(Records from a data source)
>>>
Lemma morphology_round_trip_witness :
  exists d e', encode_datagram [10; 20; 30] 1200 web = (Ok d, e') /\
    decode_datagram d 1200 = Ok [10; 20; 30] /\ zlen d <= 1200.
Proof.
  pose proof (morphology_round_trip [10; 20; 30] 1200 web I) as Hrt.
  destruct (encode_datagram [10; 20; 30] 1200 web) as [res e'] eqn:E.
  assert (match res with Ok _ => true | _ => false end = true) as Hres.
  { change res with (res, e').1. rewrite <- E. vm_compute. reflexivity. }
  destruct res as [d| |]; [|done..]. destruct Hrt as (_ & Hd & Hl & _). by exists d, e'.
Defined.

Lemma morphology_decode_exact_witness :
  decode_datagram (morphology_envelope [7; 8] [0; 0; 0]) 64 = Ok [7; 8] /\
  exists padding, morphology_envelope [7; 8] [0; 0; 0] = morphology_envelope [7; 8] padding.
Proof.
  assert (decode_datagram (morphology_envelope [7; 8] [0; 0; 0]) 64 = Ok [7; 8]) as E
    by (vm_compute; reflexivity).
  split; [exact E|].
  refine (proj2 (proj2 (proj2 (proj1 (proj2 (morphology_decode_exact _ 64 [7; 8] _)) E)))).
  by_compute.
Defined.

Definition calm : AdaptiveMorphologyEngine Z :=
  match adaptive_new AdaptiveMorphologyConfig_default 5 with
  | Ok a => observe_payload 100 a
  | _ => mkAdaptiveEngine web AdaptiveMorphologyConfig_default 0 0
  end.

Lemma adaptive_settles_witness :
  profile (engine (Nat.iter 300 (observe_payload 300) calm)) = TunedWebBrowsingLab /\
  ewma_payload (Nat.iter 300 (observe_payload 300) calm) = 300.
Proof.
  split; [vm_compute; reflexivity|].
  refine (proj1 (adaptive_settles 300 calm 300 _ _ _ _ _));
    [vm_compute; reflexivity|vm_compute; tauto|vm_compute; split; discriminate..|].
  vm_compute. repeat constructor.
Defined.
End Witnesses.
<<<
Assignment: The word "refine" appears in some lines above. Return every one of those lines.

Answer to this exercise:
  refine (proj2 (proj2 (proj2 (proj1 (proj2 (morphology_decode_exact _ 64 [7; 8] _)) E)))).
  refine (proj1 (adaptive_settles 300 calm 300 _ _ _ _ _));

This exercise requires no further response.